Flush the pot of dyer's cycad with plain water until it runs freely from the base every couple of months in the feeding season — it washes out the fertiliser salts that cause brown tips.

Organic vs synthetic feeds for dyer's cycad

Organic options

A diluted seaweed or worm-casting feed, or fish emulsion if you can tolerate the smell indoors. UK: Westland or Baby Bio Organic, dilute seaweed; US: Espoma Indoor! or Neptune's Harvest fish & seaweed. Slow, gentle and hard to overdo.

Synthetic / liquid feeds

A general-purpose houseplant liquid at half strength — UK: Baby Bio, Westland Houseplant Feed or Phostrogen; US: Miracle-Gro Indoor Plant Food or Schultz. Convenient and fast-acting; the only risk is overdoing it.

Brand names are examples, not endorsements, and UK and US ranges differ — check the label’s own NPK and dilution rate, since formulations change.

Fertilising dyer's cycad — frequently asked questions

What fertiliser does dyer's cycad need?

A balanced general houseplant feed (roughly even N-P-K) is exactly right — it is grown for foliage, so steady, moderate nitrogen for healthy leaves is the goal, not a bloom or root formula.

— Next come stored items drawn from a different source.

(* ===== verification/Tool.v ===== *)
(** * Constants and helpers of the server

    Model of [src/tool.go]: the two constants, the hash of a round number and the
    test helper that aggregates keys with commitments made by the server. *)

From S2P Require Import Prelude Edwards GroupElement BasePoint ScalarMult Scalar Sha2 Ed25519 Cosi.

Local Open Scope go_scope.

(** ** The code *)

Definition threshold : Z := 10.

Definition gcRoundWindow : Z := 4.

(** [binary.BigEndian.PutUint64]. *)
Definition PutUint64 (v : Z) : list Z :=
  [uint8 (Z.shiftr v 56); uint8 (Z.shiftr v 48); uint8 (Z.shiftr v 40); uint8 (Z.shiftr v 32);
   uint8 (Z.shiftr v 24); uint8 (Z.shiftr v 16); uint8 (Z.shiftr v 8); uint8 v].

Definition generateRoundHash (round : Z) : list Z := sha256 (PutUint64 round).

(** The commitments of the loop; [reads] is what successive reads of the system's
    random source return, and [None] is the early return on an error. *)
Fixpoint testCommits (n : nat) (reads : list (option (list Z))) (commits : list (list Z)) :
    option (list (list Z)) :=
  match n with
  | O => Some commits
  | S n =>
      match Commit (hd None reads) with
      | None => None
      | Some (tempCommit, _) => testCommits n (tl reads) (commits ++ [tempCommit])
      end
  end.

(** A nil [Cosigners] is dereferenced by [AggregatePublicKey]. *)
Definition aggregatePubKey (reads : list (option (list Z))) (pubKeys : list (list Z)) :
    outcome (option (list Z) * option (list Z)) :=
  cosigners <- NewCosigners pubKeys None;;
  match testCommits (length pubKeys) reads [] with
  | None => Return (None, None)
  | Some commits =>
      match cosigners with
      | None => Panic
      | Some cosigners =>
          let aggregatePublicKey := AggregatePublicKey cosigners in
          aggregateCommit <- AggregateCommit cosigners commits;;
          Return (Some aggregatePublicKey, aggregateCommit)
      end
  end.

(** ** The round hash *)

Lemma PutUint64_le v : PutUint64 v = rev (le_bytes 8 v).
Proof.
  unfold PutUint64. cbn [le_bytes rev app].
  rewrite !uint8_mod, !Z.shiftr_div_pow2, !Z.div_div by lia. reflexivity.
Qed.

Lemma PutUint64_length v : length (PutUint64 v) = 8%nat.
Proof. reflexivity. Qed.

(** Distinct rounds hash distinct messages. *)
Lemma PutUint64_inj v w :
  0 <= v < 2 ^ 64 -> 0 <= w < 2 ^ 64 -> PutUint64 v = PutUint64 w -> v = w.
Proof.
  intros Hv Hw. rewrite !PutUint64_le. intros E%(f_equal (@rev Z)). rewrite !rev_involutive in E.
  apply (f_equal le_val) in E. rewrite !le_val_le_bytes in E.
  now rewrite !Z.mod_small in E.
Qed.

(** ** [aggregatePubKey] *)

Lemma testCommits_spec n reads commits :
  (n <= length reads)%nat ->
  Forall (fun r => exists b, r = Some b /\ length b = 64%nat /\ bytes_ok b) (firstn n reads) ->
  exists bs, firstn n reads = map Some bs /\
    testCommits n reads commits =
    Some (commits ++ map (fun b => encode_point (zmul (commitScalar b) B)) bs).
Proof.
  revert reads commits; induction n as [| n IH]; intros reads commits Hn H.
  { exists []. cbn. now rewrite app_nil_r. }
  destruct reads as [| r reads]; [cbn in Hn; lia |]. cbn [firstn] in H.
  apply Forall_cons_iff in H. destruct H as ((b & -> & L & Ok) & H).
  cbn [testCommits hd tl]. rewrite Commit_spec by assumption.
  destruct (IH reads (commits ++ [encode_point (zmul (commitScalar b) B)])) as (bs & E & ->);
    [cbn in Hn; lia | exact H |].
  exists (b :: bs). cbn [firstn map]. rewrite E. split; [reflexivity |].
  now rewrite <- app_assoc.
Qed.

(** With decodable keys and a working random source the helper returns the sum of
    the keys and the sum of the commitments it made. *)
Lemma aggregatePubKey_spec reads pubKeys Ks :
  Forall bytes_ok pubKeys -> Forall2 decodes (effectiveKeys zero32 pubKeys) Ks ->
  (length pubKeys <= length reads)%nat ->
  Forall (fun r => exists b, r = Some b /\ length b = 64%nat /\ bytes_ok b)
    (firstn (length pubKeys) reads) ->
  exists bs, firstn (length pubKeys) reads = map Some bs /\
    aggregatePubKey reads pubKeys =
    Return (Some (encode_point (sumAll Ks)),
            Some (encode_point (zmul (zsum (map commitScalar bs)) B))).
Proof.
  intros Ok HD Hn HR. destruct (testCommits_spec _ _ [] Hn HR) as (bs & E & ET).
  destruct (NewCosigners_decodable pubKeys None Ks Ok HD) as (cos & EN & Hc & _ & Hm).
  exists bs. split; [exact E |]. unfold aggregatePubKey. rewrite EN. cbn [obind].
  rewrite ET. cbn [app]. rewrite (AggregatePublicKey_spec _ _ Hc).
  pose proof (Forall2_length HD) as Len. rewrite effectiveKeys_length in Len.
  rewrite all_enabled by (intros j Hj; apply Hm; lia).
  apply (f_equal (@length _)) in E. rewrite length_map, length_firstn, Nat.min_l in E by exact Hn.
  rewrite (AggregateCommit_spec cos _ (map (fun b => zmul (commitScalar b) B) bs)).
  - cbn [obind]. now rewrite sumAll_zmul.
  - rewrite (keys_length _ _ Hc), firstn_all2 by (rewrite length_map; lia).
    apply Forall2_maps. intros b _. apply commits_to_encode.
  - rewrite (keys_length _ _ Hc), length_map. lia.
Qed.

Dyer's Cycad is an easy, light foliage feeder — a half-strength balanced liquid feed through the growing months keeps it green without forcing weak, sappy growth.

How often should I feed dyer's cycad?

Use a slow-release granular cycad or palm fertiliser with a full micronutrient profile (especially manganese and zinc) once in spring. Optionally supplement with a diluted liquid feed in early summer. Never fertilise in autumn or winter. This is a light feeder — excess fertiliser causes rank, weak growth. Use a slow-release granular cycad or palm fertiliser with a full micronutrient profile (especially manganese and zinc) once in spring. Optionally supplement with a diluted liquid feed in early summer. Never fertilise in autumn or winter. This is a light feeder — excess fertiliser causes rank, weak growth. Treat that as sparingly through the growing season between spring through early autumn (roughly March to September); ease off in autumn and stop entirely in the low light of winter.

What strength of feed for dyer's cycad?

Half strength is the safe default for dyer's cycad — houseplant feeds are formulated strong, and the diluted dose is gentler on the roots while still ample for foliage.

What does over-feeding dyer's cycad look like?

Brown, crispy leaf tips and edges with no sign of underwatering. A white, crusty salt deposit on the soil surface or pot rim. Weak, pale, stretched new growth that flops. Lower leaves yellow and drop while the soil is correctly watered. Feeding dyer's cycad year-round on a fixed schedule, including dark winter months, is the most common mistake — it cannot use the nutrients in low light and the surplus simply burns the roots and crusts the soil.

Should I flush the soil of dyer's cycad?

Flush the pot of dyer's cycad with plain water until it runs freely from the base every couple of months in the feeding season — it washes out the fertiliser salts that cause brown tips.